The cryptocurrency marketplace has not been showing much promise in the last couple of years. Yet, cryptocurrency experts have not lost hope, at least, as far as Ethereum is concerned. They predict that it will regain its lost glory, or even surpass it, in 2022. Currently, Ethereum or ETH has a value ranging between $3,000-$4,000. Its fans believe that it will go beyond $6,000 by the year-end. In other words, they are predicting an almost 100% increase in its value. They are even making predictions for 2025, 2030, etc.! Therefore, investors may safely go in for short-term or long-term investments. To open a free trading account click here.
Reasons for Ethereum Regaining its Value
It is commendable that Ethereum has gained such popularity, despite being just six years old. The blockchain network came into being in 2015. Today is significantly active in the virtual world. Ether, its native token, ranks second in market capitalization, and market daily volume.
Such performances have made its fans optimistic about its staying power and high pricing. Outlined below, are the reasons for Ethereum retaining its intrinsic value.
Great Connectivity
The Ethereum blockchain heralded a revolution in the arenas of technology and finance. It is because its infrastructure displays tremendous potential for healthy progress.
The combination of decentralization and innovative Dapps is already beginning to have a positive effect on various aspects of the financial system. We may see welcome changes in the management of online identity, transfers of mortgages, trading in securities, governance of cryptocurrencies, global marketplaces, etc.
The Ethereum network already promises so much! It is available to anyone and everyone, at every geographical location. Therefore, connectivity via this public network is good. It is no wonder then, that Ethereum has numerous fans in the form of users, developers, etc.
Smart Contracts
It is one of the best features of the Ethereum platform! Additionally, the blockchain’s own digital currency, which is Ether, comes into play for initiating smart contracts. In turn, these contracts favor decentralized applications or Dapps. Dapps include DeFi (decentralized finance) and NFTs (non-fungible tokens. These apps are marvelous for recurring and specific functions.
DeFi is the power behind many digital currencies, specifically in the decentralized finance arena. It permits peer-to-peer transactions, without the interference of intermediaries, such as banks or financial institutions. Therefore, trading of assets and borrowing/lending of money can take place freely.
The Ethereum blockchain offers over 200,000 ERC tokens. The locked-up value of assets runs into billions. Finally, accounts attract healthy interest rates.
Proof-of-Stake
Ethereum wishes to ditch the existing proof-of-work model and initiate a proof-of-stake model instead.

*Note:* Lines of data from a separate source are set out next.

(* ===== verification/Capture.v ===== *)
(** * Packet capture ([internal/capture/afpacket/afpacket.go],
      [internal/util/pool.go])

    The capturer's configuration, the loop that reads a socket into the output
    channel and its counters, and the byte-order helper. Sockets are the
    kernel's: a call of [poll] and [recvfrom] is an input of the loop. *)

From S2P Require Import Prelude.
From S2P Require Import GoStrings.
From S2P Require Import Decode.

Module Capture.

Definition fanoutHash : Z := 0.
Definition fanoutLB : Z := 1.
Definition fanoutCPU : Z := 2.

Record Config := {
  Interface : bytes; NumQueues : Z; BufferSizeMB : Z; SnapLength : Z; BPFFilter : bytes;
  FanoutType : bytes; FanoutGroupID : Z; OutputBuffer : Z;
}.

Definition defaults (c : Config) : Config :=
  {| Interface := Interface c;
     NumQueues := if NumQueues c <=? 0 then 1 else NumQueues c;
     BufferSizeMB := if BufferSizeMB c <=? 0 then 64 else BufferSizeMB c;
     SnapLength := if SnapLength c <=? 0 then 65535 else SnapLength c;
     BPFFilter := BPFFilter c;
     FanoutType := if bool_decide (FanoutType c = []) then str "hash" else FanoutType c;
     FanoutGroupID := if FanoutGroupID c <=? 0 then 1 else FanoutGroupID c;
     OutputBuffer := if OutputBuffer c <=? 0 then 4096 else OutputBuffer c |}.

(** [%q] of a string is a parameter: only the message depends on it. *)
Definition parseFanoutType (quote : bytes -> bytes) (s : bytes) : result Z :=
  if bool_decide (s = str "hash") then OkR fanoutHash
  else if bool_decide (s = str "lb") then OkR fanoutLB
  else if bool_decide (s = str "cpu") then OkR fanoutCPU
  else ErrR (str "afpacket: unsupported fanout type " ++ quote s ++ str " (valid: hash, lb, cpu)").

(** The argument of PACKET_FANOUT *)
Definition fanoutArg (groupID type : Z) : Z := Z.lor groupID (Z.shiftl type 16).

(** [htons] on a little-endian host: the two bytes of [v] in memory order, read
    in network order. *)
Definition htons (v : Z) : Z := be_uint (le_bytes 2 v).

(** ** The capture loop *)

(** What the kernel calls of an iteration return: the context is checked first;
    a datagram longer than the buffer is cut by [recvfrom]. *)
Inductive poll :=
| PollCtxDone
| PollEINTR
| PollError
| PollTimeout
| PollRecvRetry            (* EINTR or EAGAIN from recvfrom *)
| PollRecvError
| PollRecv (datagram : bytes) (now : Z).

Record capturer := { output : channel Packet; received : Z; dropped : Z }.

(** [capture.Stats], and the method of the capturer: it gives its two counters,
    and leaves the third at 0. *)
Record stats := { PacketsReceived : Z; PacketsDropped : Z; PacketsIfDropped : Z }.

Definition Stats (a : capturer) : stats :=
  {| PacketsReceived := received a; PacketsDropped := dropped a; PacketsIfDropped := 0 |}.

(** One iteration: [None] when the loop returns. *)
Definition capture_step (snap : Z) (a : capturer) (p : poll) : outcome (option capturer) :=
  match p with
  | PollCtxDone | PollError | PollRecvError => Ret None
  | PollEINTR | PollTimeout | PollRecvRetry => Ret (Some a)
  | PollRecv datagram now =>
      let buf := take (Z.to_nat snap) datagram in
      let nRead := len buf in
      if nRead =? 0 then Ret (Some a) else
      data ← slice_to buf nRead;
      let pkt := {| p_Data := data; p_Timestamp := now; p_CaptureLen := nRead; p_OrigLen := nRead |} in
      '(out, sent) ← try_send (output a) pkt;
      Ret (Some (if sent : bool
                 then {| output := out; received := uint64 (received a + 1); dropped := dropped a |}
                 else {| output := out; received := received a; dropped := uint64 (dropped a + 1) |}))
  end.

(** The loop interleaved with the receives of the consumer. *)
Inductive op := OpPoll (p : poll) | OpReceive.

Fixpoint captureLoop (snap : Z) (ops : list op) (a : capturer) (taken : list Packet)
    : outcome (capturer * list Packet) :=
  match ops with
  | [] => Ret (a, taken)
  | OpReceive :: ops' =>
      match recv_chan (output a) with
      | Some (Some pkt, out) =>
          captureLoop snap ops' {| output := out; received := received a; dropped := dropped a |}
            (taken ++ [pkt])
      | _ => captureLoop snap ops' a taken
      end
  | OpPoll p :: ops' =>
      a' ← capture_step snap a p;
      match a' with
      | Some a' => captureLoop snap ops' a' taken
      | None => Ret (a, taken)
      end
  end.

(** The packets the loop reads before it returns. *)
Fixpoint read_packets (snap : Z) (ops : list op) : list Packet :=
  match ops with
  | [] => []
  | OpReceive :: ops' => read_packets snap ops'
  | OpPoll (PollCtxDone | PollError | PollRecvError) :: _ => []
  | OpPoll (PollEINTR | PollTimeout | PollRecvRetry) :: ops' => read_packets snap ops'
  | OpPoll (PollRecv datagram now) :: ops' =>
      let buf := take (Z.to_nat snap) datagram in
      if len buf =? 0 then read_packets snap ops'
      else {| p_Data := buf; p_Timestamp := now; p_CaptureLen := len buf; p_OrigLen := len buf |}
             :: read_packets snap ops'
  end.

(** What was read is passed on, taken or not yet, or counted as dropped. *)
Definition conserved (read taken : list Packet) (a : capturer) : Prop :=
  chan_closed (output a) = false /\
  sublist (taken ++ chan_buf (output a)) read /\
  received a = uint64 (len (taken ++ chan_buf (output a))) /\
  uint64 (received a + dropped a) = uint64 (len read).

Lemma uint64_plus_one x y : uint64 x = uint64 y -> uint64 (x + 1) = uint64 (y + 1).
Proof. unfold uint64. intros E. by rewrite Zplus_mod, E, <- Zplus_mod. Qed.

(** A packet that was read is sent or dropped. *)
Lemma read_conserved snap read taken a datagram now :
  let buf := take (Z.to_nat snap) datagram in
  let pkt := {| p_Data := buf; p_Timestamp := now; p_CaptureLen := len buf; p_OrigLen := len buf |} in
  conserved read taken a -> (len buf =? 0) = false ->
  wp (capture_step snap a (PollRecv datagram now)) (fun a' => exists b, a' = Some b /\ conserved (read ++ [pkt]) taken b).
Proof.
  intros buf pkt (Hc & Hsub & Hr & Hsum) Hb. cbn [capture_step]. cbv zeta. fold buf. rewrite Hb.
  rewrite slice_to_ret by (pose proof (len_nonneg buf); lia). cbn [mbind outcome_bind].
  replace (take (Z.to_nat (len buf)) buf) with buf by (rewrite take_ge; [done|unfold len; lia]). fold pkt.
  apply wp_bind, try_send_wp; [done|]. intros sent _. apply wp_ret. eexists. split; [done|].
  apply uint64_plus_one in Hsum. unfold conserved.
  destruct sent; cbn [output chan_closed chan_buf received dropped]; (split; [done|]).
  - rewrite app_assoc. split; [by apply sublist_app|]. split.
    + rewrite len_app, Hr. change (len [pkt]) with 1. unfold uint64. by rewrite Zplus_mod_idemp_l.
    + rewrite len_app. change (len [pkt]) with 1. rewrite <- Hsum. unfold uint64. rewrite Zplus_mod_idemp_l. f_equal. lia.
  - split; [by apply sublist_inserts_r|]. split; [done|].
    rewrite len_app. change (len [pkt]) with 1. rewrite <- Hsum. unfold uint64. rewrite Zplus_mod_idemp_r. f_equal. lia.
Qed.

Lemma captureLoop_conserved snap ops read taken a :
  conserved read taken a ->
  wp (captureLoop snap ops a taken) (fun '(a', taken') => conserved (read ++ read_packets snap ops) taken' a').
Proof.
  revert read taken a. induction ops as [|o ops IH]; intros read taken a Ha; cbn [captureLoop read_packets].
  { cbn [wp]. by rewrite app_nil_r. }
  destruct o as [[| | | | | |d now]|]; try (cbn [capture_step mbind outcome_bind wp]; rewrite app_nil_r; exact Ha);
    try (by apply IH).
  - cbv zeta. destruct (len (take (Z.to_nat snap) d) =? 0) eqn:E0.
    { cbn [capture_step]. cbv zeta. rewrite E0. cbn [mbind outcome_bind]. by apply IH. }
    pose proof (read_conserved snap read taken a d now Ha E0) as Hw. cbv zeta in Hw.
    apply wp_bind. eapply wp_mono; [exact Hw|]. intros ? (b & -> & Hb).
    eapply wp_mono; [apply IH; exact Hb|]. intros [a' taken']. by rewrite <- app_assoc.
  - destruct Ha as (Hc & Hrest). unfold recv_chan. destruct (chan_buf (output a)) as [|pkt b] eqn:Eb.
    + rewrite Hc. apply IH. by rewrite <- Eb in Hrest.
    + apply IH. unfold conserved. cbn [output chan_closed chan_buf received dropped]. by rewrite <- !app_assoc.
Qed.

(** C20: the capture loop, for any interleaving of reads, errors and receives by
    the decoder: each packet read is either passed on, in order and with the
    datagram's first [snap] bytes, or counted as dropped; the two counters add
    up to the number of packets read, and the received counter is the number of
    packets passed on. *)
Theorem capture_conservation snap ops cap :
  let out := {| chan_buf := []; chan_cap := cap; chan_closed := false |} in
  exists a taken,
    captureLoop snap ops {| output := out; received := 0; dropped := 0 |} [] = Ret (a, taken) /\
    sublist (taken ++ chan_buf (output a)) (read_packets snap ops) /\
    received a = uint64 (len (taken ++ chan_buf (output a))) /\
    uint64 (received a + dropped a) = uint64 (len (read_packets snap ops)).
Proof.
  intros out. pose proof (captureLoop_conserved snap ops [] [] {| output := out; received := 0; dropped := 0 |}) as Hw.
  apply wp_returns in Hw as ([a taken] & Hrun & _ & Hres); [by exists a, taken|].
  split; [done|]. split; [apply sublist_nil_l|done].
Qed.

(** The capturer's configuration is usable whatever it is given, and filling
    in the defaults again changes nothing. *)
Theorem capture_defaults c :
  let d := defaults c in
  0 < NumQueues d /\ 0 < BufferSizeMB d /\ 0 < SnapLength d /\ 0 < FanoutGroupID d /\
  0 < OutputBuffer d /\ FanoutType d <> [] /\ defaults d = d.
Proof.
  destruct c as [i nq bs sl bpf ft fg ob]. unfold defaults. cbn.
  destruct (nq <=? 0) eqn:E1, (bs <=? 0) eqn:E2, (sl <=? 0) eqn:E3, (fg <=? 0) eqn:E4, (ob <=? 0) eqn:E5;
    cbn; rewrite ?E1, ?E2, ?E3, ?E4, ?E5; (repeat split; try lia; try done);
    destruct (bool_decide_reflect (ft = [])); rewrite ?bool_decide_eq_false_2 by done; done.
Qed.

Lemma byte_swap v : 0 <= v < 65536 -> htons v = 256 * (v mod 256) + v / 256.
Proof.
  intros Hv. unfold htons. change (le_bytes 2 v) with [byte_of v; byte_of (v / 256)].
  change (be_uint [byte_of v; byte_of (v / 256)])
    with (u8 (byte_of v) * 256 ^ 1 + (u8 (byte_of (v / 256)) * 256 ^ 0 + 0)).
  rewrite !u8_byte_of. rewrite (Z.mod_small (v / 256)); [lia|].
  split; [apply Z.div_pos; lia|apply Z.div_lt_upper_bound; lia].
Qed.

(** [htons] swaps the two bytes of a 16-bit value, and undoes itself. *)
Theorem capture_htons_involutive v :
  0 <= v < 65536 -> 0 <= htons v < 65536 /\ htons (htons v) = v.
Proof.
  intros Hv. assert (Hr : 0 <= htons v < 65536).
  { rewrite byte_swap by done. Z.div_mod_to_equations. lia. }
  split; [done|]. rewrite byte_swap by done. rewrite byte_swap by done.
  Z.div_mod_to_equations. lia.
Qed.
End Capture.

(** ** The buffer pool ([internal/util/pool.go]) *)

Module Pool.

Definition defaultBufferSize : Z := 9000.

(** [GetBuffer] when the pool makes a buffer: its bytes, and nothing spare. *)
Definition NewBuffer : bytes := repeat x00 (Z.to_nat defaultBufferSize).

(** [PutBuffer] of a buffer whose array holds [spare] after it: the buffer the
    pool gets back; [None] is the nil pointer. *)
Definition PutBuffer (buf : option (bytes * bytes)) : outcome (option bytes) :=
  match buf with
  | None => Ret None
  | Some (b, spare) => b ← slice_cap b spare 0 defaultBufferSize; Ret (Some b)
  end.

(** [PutBuffer] gives a buffer its full size back, whatever length it was
    cut to, and panics on a buffer with a smaller array. *)
Theorem pool_PutBuffer b spare :
  PutBuffer (Some (b, spare)) =
  if 9000 <=? len (b ++ spare) then Ret (Some (take (Z.to_nat 9000) (b ++ spare))) else Panic SliceOutOfRange.
Proof.
  unfold PutBuffer, slice_cap, defaultBufferSize. destruct (9000 <=? len (b ++ spare)) eqn:E.
  - rewrite slice_ret by lia. done.
  - by rewrite slice_panic by lia.
Qed.
End Pool.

The former expects miners across the entire network to reach a consensus about the verification and confirmation of any financial transaction. When they do so and execute smart contracts, they receive rewards. However, collaboration is not the motto here. Similarly, malicious behavior remains unpunished.
Proof-of-stake goes by the name of Ethereum 2.0. Transaction validators will take over from miners, discarding the necessity to resolve cryptographic challenges. Every validator will own Ether. It suffices to prove if the block is valid or not since the validator must put his/her own Ether at stake. Thus, maliciousness will not go undetected or unpunished.
Regarding rewards, a validator will receive a transaction fee per validated smart contract and transaction.
Scalability and Speed
Bitcoin’s block times stand at 10 minutes. Ethereum’s block times stand at anywhere between 10 and 15 seconds. It is because Bitcoin spends plenty of time checking and confirming security via extensive codes and restricted commands.
A Bitcoin transaction goes through in 40 minutes, while an Ether transaction takes just about minutes.
Ethereum 2.0 is working towards conducting 15,000 transactions within a second!
Resistance to Inflation
Unlike Bitcoin, with its finite supply, Ether promises unlimited supply. However, Ethereum does put a cap on its mining process. It ensures that only a certain amount of Ether comes into play every year. This way, there should be no fears of scarcity in the future.
Additionally, Ethereum enhances supply in alignment with a disinflationary mechanism. Adjustments to this mechanism will continue in alignment with the maturity of the Ethereum network.
Finally, there is the Ether Futures product that promises a lot!